* _WHAT THE TASK REQUIRES_
Please give back, word for word, only the lines starting at the one containing "s = a_CredentialRef a))." and ending at the one containing "a_ID (c_Accounts c))" within the material below.

* _DATA RECORDS_
(* ===== verification/ConfigSpec.v ===== *)
(** * What a valid configuration is

    The validation passes as conditions on the configuration alone, without
    the order of the checks or the accumulators, each proved to hold exactly
    when the pass succeeds. *)

From S2P Require Import Prelude ConfigData Json GoText GoNet Providerdef ConfigAccounts ConfigValidate.
Local Open Scope string_scope.
Local Open Scope Z_scope.

Ltac by_guards := intros; autorewrite with guards; tauto.

Definition in_range_spec lo hi z : in_range lo hi z = true ↔ lo <= z <= hi.
Proof. unfold in_range. autorewrite with guards. done. Qed.

#[local] Hint Rewrite in_range_spec : guards.

(** Absent, or one of the listed values. *)
Definition one_of (l : list string) (v : string) : Prop := v = "" ∨ v ∈ l.

(** ** Sources: metadata *)

Definition metadata_ok (s : Source) : Prop :=
  plain_field (s_Organization s) = true ∧ plain_field (s_Project s) = true
  ∧ one_of source_kinds (s_SourceKind s) ∧ one_of ["local"; "remote"] (s_ExecutionLocation s)
  ∧ one_of ["local"; "remote"; "unknown"] (s_InferenceLocation s) ∧ one_of billing_modes (s_BillingMode s)
  ∧ one_of credential_modes (s_CredentialMode s)
  ∧ (s_SourceKind s = "local_model" ↔ s_InferenceLocation s = "local")
  ∧ (s_SourceKind s = "local_model" ↔ s_BillingMode s = "local")
  ∧ (s_SourceKind s = "local_model" → s_Local s = true ∧ s_Adapter s ∈ ["openai"; "anthropic"; "gemini"]).

Lemma allowed_field_ok n v l : allowed_field (n, v, l) = Ok tt ↔ one_of l v.
Proof.
  unfold allowed_field, one_of. destruct (String.eqb_spec v ""); [naive_solver|]. autorewrite with guards. naive_solver.
Qed.

Lemma ValidateMetadata_ok s : ValidateMetadata s = Ok tt ↔ metadata_ok s.
Proof.
  unfold ValidateMetadata, metadata_ok. rewrite !reject_ok, !negb_false_iff, res_bind_ok.
  assert (Hfold : ∀ l k, (∃ a, fold_res (λ _ f, allowed_field f) tt l = Ok a ∧ k = Ok (E := string) tt)
    ↔ Forall (λ f, allowed_field f = Ok tt) l ∧ k = Ok tt).
  { intros l k. rewrite <-fold_res_unit. split; [intros ([] & ? & ?); done|intros []; by exists tt]. }
  rewrite Hfold, !Forall_cons, !allowed_field_ok, !reject_ok, !andb_false_impl, !orb_false_iff, !negb_false_iff, contains_spec.
  destruct (String.eqb_spec (s_SourceKind s) "local_model") as [->|];
    destruct (String.eqb_spec (s_InferenceLocation s) "local") as [->|];
    destruct (String.eqb_spec (s_BillingMode s) "local") as [->|]; destruct (s_Local s); naive_solver.
Qed.

(** ** Browser profiles *)

Section Urls.
Context `{UrlParser}.

(** A loopback HTTP endpoint, or for an external browser its WebSocket. *)
Definition profile_url_ok (p : BrowserProfile) (u : URL) : Prop :=
  ((url_Scheme u = "http" ∧ (url_Path u = "" ∨ url_Path u = "/")) ∨
    (bp_External p = true ∧ bp_Engine p ≠ "firefox" ∧ url_Scheme u = "ws" ∧ devtools_path (url_Path u) = true))
  ∧ (∃ ip, ParseIP (Hostname u) = Some ip ∧ IsLoopback ip = true)
  ∧ 1024 <= atoi_port (Port u) <= 65535 ∧ bare_url u = true.

Definition profile_ok (p : BrowserProfile) : Prop :=
  identifier (bp_ID p) = true ∧ bp_Engine p ∈ BrowserEngines
  ∧ ∃ u, url_Parse (bp_CDPURL p) = Some u ∧ profile_url_ok p u.

Definition profile_port (p : BrowserProfile) : string :=
  match url_Parse (bp_CDPURL p) with Some u => Port u | None => "" end.

Definition profiles_ok (c : Config) : Prop :=
  let engine := b_Engine (c_Browser c) in
  one_of BrowserEngines engine
  ∧ (engine = "firefox" → ∃ u, url_Parse (b_CDPURL (c_Browser c)) = Some u ∧ Port u ≠ "" ∧ (url_Path u = "" ∨ url_Path u = "/"))
  ∧ (length (c_BrowserProfiles c) <= 64)%nat
  ∧ Forall profile_ok (c_BrowserProfiles c)
  ∧ NoDup (map bp_ID (c_BrowserProfiles c)) ∧ NoDup (map profile_port (c_BrowserProfiles c))
  ∧ Forall (λ a, a_BrowserProfileID a = "" ∨ a_BrowserProfileID a ∈ map bp_ID (c_BrowserProfiles c)) (c_Accounts c).

Lemma loopback_ok ip : match ip with Some ip => IsLoopback ip | None => false end = true ↔ ∃ i, ip = Some i ∧ IsLoopback i = true.
Proof. destruct ip; naive_solver. Qed.

Definition profiles_acc (l : list BrowserProfile) : gset string * gset string :=
  (list_to_set (map bp_ID l), list_to_set (map profile_port l)).

Lemma check_profile_ok pre p st :
  check_profile (profiles_acc pre) p = Ok st ↔
  (profile_ok p ∧ bp_ID p ∉ map bp_ID pre ∧ profile_port p ∉ map profile_port pre) ∧ st = profiles_acc (pre ++ [p]).
Proof.
  unfold check_profile, profiles_acc, profile_ok, profile_port, profile_url_ok, containsBrowserEngine.
  assert (Hset : ∀ (f : BrowserProfile → string), list_to_set (map f (pre ++ [p])) = {[f p]} ∪ (list_to_set (map f pre) : gset string)).
  { intros f. rewrite map_app, list_to_set_app_L. simpl. set_solver. }
  rewrite !Hset. destruct (url_Parse (bp_CDPURL p)) as [u|].
  2:{ autorewrite with guards. split; [intros (_ & _ & [=])|]. intros [[(_ & _ & u & [=] & _) _] _]. }
  autorewrite with guards. rewrite !elem_of_list_to_set, loopback_ok.
  destruct (decide (url_Scheme u = "http" ∧ (url_Path u = "" ∨ url_Path u = "/"))) as [Hn|Hn].
  - split; [|naive_solver]. intros ((? & ?) & ? & ((((_ & ?) & ?) & ?) & ?) & ? & ->). naive_solver.
  - split; [|naive_solver]. intros ((? & ?) & ? & ((((Hx & ?) & ?) & ?) & ?) & ? & ->).
    destruct Hx as [[[? ?] ?] ?]; [|naive_solver]. intros ?. split; intros ?; naive_solver.
Qed.

Lemma ValidateBrowserProfiles_ok c : ValidateBrowserProfiles c = Ok tt ↔ profiles_ok c.
Proof.
  unfold ValidateBrowserProfiles, profiles_ok, one_of, containsBrowserEngine. autorewrite with guards.
  rewrite Nat.ltb_ge, res_bind_ok.
  assert (Hloop : ∀ st, fold_res check_profile (∅, ∅) (c_BrowserProfiles c) = Ok st ↔
    (Forall profile_ok (c_BrowserProfiles c) ∧ NoDup (map bp_ID (c_BrowserProfiles c)) ∧ NoDup (map profile_port (c_BrowserProfiles c)))
    ∧ st = profiles_acc (c_BrowserProfiles c)).
  { intros st. change (∅, ∅) with (profiles_acc []).
    rewrite (fold_res_positions _ (λ pre p, profile_ok p ∧ bp_ID p ∉ map bp_ID pre ∧ profile_port p ∉ map profile_port pre)).
    2:{ intros. apply check_profile_ok. }
    by rewrite !positions_and, positions_forall, !positions_nodup. }
  setoid_rewrite Hloop. setoid_rewrite fold_res_unit.
  assert (Hacc : ∀ st, st = profiles_acc (c_BrowserProfiles c) → ∀ a,
    check_account_profile (fst st) a = Ok tt ↔ a_BrowserProfileID a = "" ∨ a_BrowserProfileID a ∈ map bp_ID (c_BrowserProfiles c)).
  { intros st -> a. unfold check_account_profile. autorewrite with guards. simpl. rewrite elem_of_list_to_set.
    destruct (decide (a_BrowserProfileID a = "")); naive_solver. }
  assert (Hff : b_Engine (c_Browser c) =s "firefox" = true ∨ b_Engine (c_Browser c) ≠ "firefox").
  { destruct (String.eqb_spec (b_Engine (c_Browser c)) "firefox"); auto. }
  split.
  - intros (He & Hf & Hlen & st & [[H1 [H2 H3]] Est] & Ha). split_and!; try done.
    + destruct (decide (b_Engine (c_Browser c) = "")); [by left|right; naive_solver].
    + intros E. specialize (Hf E). destruct (url_Parse _) as [u|]; [|done]. exists u. autorewrite with guards in Hf.
      destruct (decide (url_Path u = "")); naive_solver.
    + eapply Forall_impl; [exact Ha|]. intros a. by apply Hacc.
  - intros (He & Hf & Hlen & H1 & H2 & H3 & Ha). split_and!; try done.
    + naive_solver.
    + intros E. destruct (Hf E) as (u & -> & ? & ?). autorewrite with guards. naive_solver.
    + exists (profiles_acc (c_BrowserProfiles c)). split; [done|]. eapply Forall_impl; [exact Ha|]. intros a. by apply Hacc.
Qed.

(** ** Accounts *)

(** A base URL with a host and nothing else to it, over HTTPS unless it is the
    machine itself. *)
Definition endpoint_ok (url : string) (u : URL) : Prop :=
  url_Parse url = Some u ∧ url_Host u ≠ "" ∧ bare_url u = true ∧ secure_scheme u = true.

Definition account_ok (providers : list Provider) (a : Account) : Prop :=
  a_VerificationState a ∈ verification_states ∧ identifier (a_ID a) = true ∧ a_ProviderID a ∈ map p_ID providers
  ∧ ValidCredentialRef (a_CredentialRef a) = true ∧ ValidCredentialRef (a_LoginCredentialRef a) = true
  ∧ plain_field (a_Organization a) = true ∧ plain_field (a_Project a) = true ∧ plain_field (a_ExpectedIdentity a) = true
  ∧ (a_BaseURL a = "" ∨ ∃ u, endpoint_ok (a_BaseURL a) u)
  ∧ 1 <= a_MaxInflight a <= 10000 ∧ 1 <= a_Weight a <= 10000 ∧ identifier (a_QuotaDomain a) = true.

(** A source agrees with the account it is bound to. *)
Definition bound_ok (accounts : list Account) (s : Source) : Prop :=
  ValidCredentialRef (s_CredentialRef s) = true
  ∧ (s_AccountID s = "" ∨ ∃ a, a ∈ accounts ∧ a_ID a = s_AccountID s ∧ a_ProviderID a = s_Provider s
    ∧ s_QuotaDomain s = a_QuotaDomain a
    ∧ (s_CredentialRef s = "" ∨ a_CredentialRef a = "" ∨ s_CredentialRef s = a_CredentialRef a)).

Definition accounts_ok (c : Config) : Prop :=
  profiles_ok c
  ∧ Forall (λ p, identifier (p_ID p) = true ∧ p_PoolStrategy p ∈ pool_strategies) (c_Providers c)
  ∧ NoDup (map p_ID (c_Providers c))
  ∧ Forall (account_ok (c_Providers c)) (c_Accounts c) ∧ NoDup (map a_ID (c_Accounts c))
  ∧ Forall (bound_ok (c_Accounts c)) (c_Sources c).

Lemma validateAccountMetadata_ok a :
  validateAccountMetadata a = Ok tt ↔
  plain_field (a_Organization a) = true ∧ plain_field (a_Project a) = true ∧ plain_field (a_ExpectedIdentity a) = true
  ∧ (a_BaseURL a = "" ∨ ∃ u, endpoint_ok (a_BaseURL a) u).
Proof.
  unfold validateAccountMetadata, endpoint_ok. rewrite !reject_ok, !negb_false_iff.
  destruct (String.eqb_spec (a_BaseURL a) "") as [->|Hne]; [naive_solver|].
  destruct (url_Parse (a_BaseURL a)) as [u|]; [|naive_solver]. autorewrite with guards. naive_solver.
Qed.

Lemma list_to_set_snoc {A} (f : A → string) l x :
  list_to_set (map f (l ++ [x])) = {[f x]} ∪ (list_to_set (map f l) : gset string).
Proof. rewrite map_app, list_to_set_app_L. simpl. set_solver. Qed.

Lemma providers_loop l st :
  fold_res check_provider ∅ l = Ok st ↔
  (Forall (λ p, identifier (p_ID p) = true ∧ p_PoolStrategy p ∈ pool_strategies) l ∧ NoDup (map p_ID l))
  ∧ st = list_to_set (map p_ID l).
Proof.
  etransitivity; [apply (fold_res_positions check_provider
    (λ pre p, (identifier (p_ID p) = true ∧ p_PoolStrategy p ∈ pool_strategies) ∧ p_ID p ∉ map p_ID pre)
    (λ l, list_to_set (map p_ID l)))|by rewrite positions_and, positions_forall, positions_nodup].
  - intros pre p post st' _ _. unfold check_provider. rewrite list_to_set_snoc. autorewrite with guards.
    rewrite elem_of_list_to_set. tauto.
Qed.

(** The map of the accounts passed. *)
Definition accounts_acc (l : list Account) : gmap string Account := fold_left (λ m a, <[a_ID a := a]> m) l ∅.

Lemma accounts_acc_some l id : is_Some (accounts_acc l !! id) ↔ id ∈ map a_ID l.
Proof.
  unfold accounts_acc. induction l as [|a l IH] using rev_ind; [split; [intros [? [=]]|by intros ?%not_elem_of_nil]|].
  rewrite fold_left_app, map_app, elem_of_app, <-IH. simpl. rewrite lookup_insert_is_Some', list_elem_of_singleton. naive_solver.
Qed.

Lemma accounts_acc_lookup l id a : accounts_acc l !! id = Some a → a ∈ l ∧ a_ID a = id.
Proof.
  unfold accounts_acc. induction l as [|x l IH] using rev_ind; [done|]. rewrite fold_left_app. simpl.
  rewrite elem_of_app, list_elem_of_singleton. intros [[<- <-]|[_ H1]]%lookup_insert_Some; [auto|]. apply IH in H1. naive_solver.
Qed.

Lemma accounts_acc_unique l a : NoDup (map a_ID l) → a ∈ l → accounts_acc l !! a_ID a = Some a.
Proof.
  intros Hnd Ha. destruct (proj2 (accounts_acc_some l (a_ID a))) as [b Hb].
  { apply list_elem_of_fmap. eauto. }
  destruct (accounts_acc_lookup _ _ _ Hb) as [Hin Heq]. rewrite Hb. f_equal.
  apply list_elem_of_lookup in Hin as [i Hi]. apply list_elem_of_lookup in Ha as [j Hj].
  assert (i = j); [|congruence]. eapply NoDup_lookup; [exact Hnd|..]; rewrite list_lookup_fmap; [by rewrite Hi|rewrite Hj; simpl; congruence].
Qed.

Lemma accounts_loop ps l st :
  fold_res (check_account (list_to_set (map p_ID ps))) ∅ l = Ok st ↔
  (Forall (account_ok ps) l ∧ NoDup (map a_ID l)) ∧ st = accounts_acc l.
Proof.
  etransitivity; [apply (fold_res_positions _ (λ pre a, account_ok ps a ∧ a_ID a ∉ map a_ID pre) accounts_acc)
    |by rewrite positions_and, positions_forall, positions_nodup].
  - intros pre a post st' _ Hpre. unfold check_account, account_ok.
    assert (Hacc : accounts_acc (pre ++ [a]) = <[a_ID a := a]> (accounts_acc pre)) by (unfold accounts_acc; by rewrite fold_left_app).
    assert (Hdup : (a_ID (default zero_Account (accounts_acc pre !! a_ID a)) =s "") = true ↔ a_ID a ∉ map a_ID pre).
    { rewrite String.eqb_eq, <-accounts_acc_some. destruct (accounts_acc pre !! a_ID a) as [b|] eqn:Eb; simpl; [|naive_solver].
      apply accounts_acc_lookup in Eb as [Hb _]. apply list_elem_of_split in Hb as (p1 & p2 & ->).
      destruct (Hpre p1 b p2 eq_refl) as [(_ & Hid & _) _]. apply identifier_nonempty in Hid. naive_solver. }
    rewrite reject_ok, reject_ok, reject_ok, reject_ok, res_bind_ok, orb_false_iff, !negb_false_iff, Hdup, orb_false_iff, !negb_false_iff.
    rewrite Hacc. autorewrite with guards. rewrite elem_of_list_to_set. split.
    + intros (? & ? & ? & ? & [] & [? [? [? ?]]]%validateAccountMetadata_ok & Hk). autorewrite with guards in Hk. tauto.
    + intros [[(? & ? & ? & ? & ? & ? & ? & ? & ? & ? & ? & ?) ?] ->]. split_and!; try done. exists tt.
      split; [by apply validateAccountMetadata_ok|]. autorewrite with guards. tauto.
Qed.

Lemma bound_loop l s : NoDup (map a_ID l) → check_source_account (accounts_acc l) s = Ok tt ↔ bound_ok l s.
Proof.
  intros Hnd. unfold check_source_account, bound_ok. rewrite reject_ok, negb_false_iff.
  destruct (String.eqb_spec (s_AccountID s) "") as [->|Hne]; [naive_solver|].
  assert (Hcred : ∀ x y : string, (x ≠ "" ∧ y ≠ "" → x = y) ↔ (x = "" ∨ y = "" ∨ x = y)).
  { intros x y. destruct (decide (x = "")); [naive_solver|]. destruct (decide (y = "")); naive_solver. }
  destruct (accounts_acc l !! s_AccountID s) as [a|] eqn:Ea.
  - apply accounts_acc_lookup in Ea as Ha. destruct Ha as [Ha Hid]. autorewrite with guards.
    setoid_rewrite <-Hcred. split; [intros (? & ? & ? & ? & _)|intros (? & [?|(a' & Ha' & Hid' & ? & ? & ?)])].
    + split; [done|]. right. exists a. split_and!; naive_solver.
    + done.
    + assert (a' = a) as ->. { apply (accounts_acc_unique l) in Ha'; [|done]. rewrite Hid', Ea in Ha'. naive_solver. }
      split_and!; naive_solver.
  - split; [naive_solver|]. intros (_ & [?|(a & Ha & Hid & _)]); [done|]. exfalso.
    apply (accounts_acc_unique l) in Ha; [|done]. rewrite Hid in Ha. congruence.
Qed.

Lemma ValidateAccounts_ok c : ValidateAccounts c = Ok tt ↔ accounts_ok c.
Proof.
  unfold ValidateAccounts, accounts_ok. rewrite res_bind_ok. split.
  - intros ([] & Hp%ValidateBrowserProfiles_ok & Hk).
    apply res_bind_ok in Hk as (ps & [[H1 H2] ->]%providers_loop & Hk).
    apply res_bind_ok in Hk as (accs & [[H3 H4] ->]%accounts_loop & Hk%fold_res_unit).
    split_and!; try done. eapply Forall_impl; [exact Hk|]. intros s. by apply bound_loop.
  - intros (Hp & H1 & H2 & H3 & H4 & H5). exists tt. split; [by apply ValidateBrowserProfiles_ok|].
    apply res_bind_ok. eexists. split; [by apply providers_loop|].
    apply res_bind_ok. eexists. split; [by apply accounts_loop|].
    apply fold_res_unit. eapply Forall_impl; [exact H5|]. intros s. by apply bound_loop.
Qed.

End Urls.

* _EXPECTED ANSWER_
    ∧ (s_CredentialRef s = "" ∨ a_CredentialRef a = "" ∨ s_CredentialRef s = a_CredentialRef a)).

Definition accounts_ok (c : Config) : Prop :=
  profiles_ok c
  ∧ Forall (λ p, identifier (p_ID p) = true ∧ p_PoolStrategy p ∈ pool_strategies) (c_Providers c)
  ∧ NoDup (map p_ID (c_Providers c))
  ∧ Forall (account_ok (c_Providers c)) (c_Accounts c) ∧ NoDup (map a_ID (c_Accounts c))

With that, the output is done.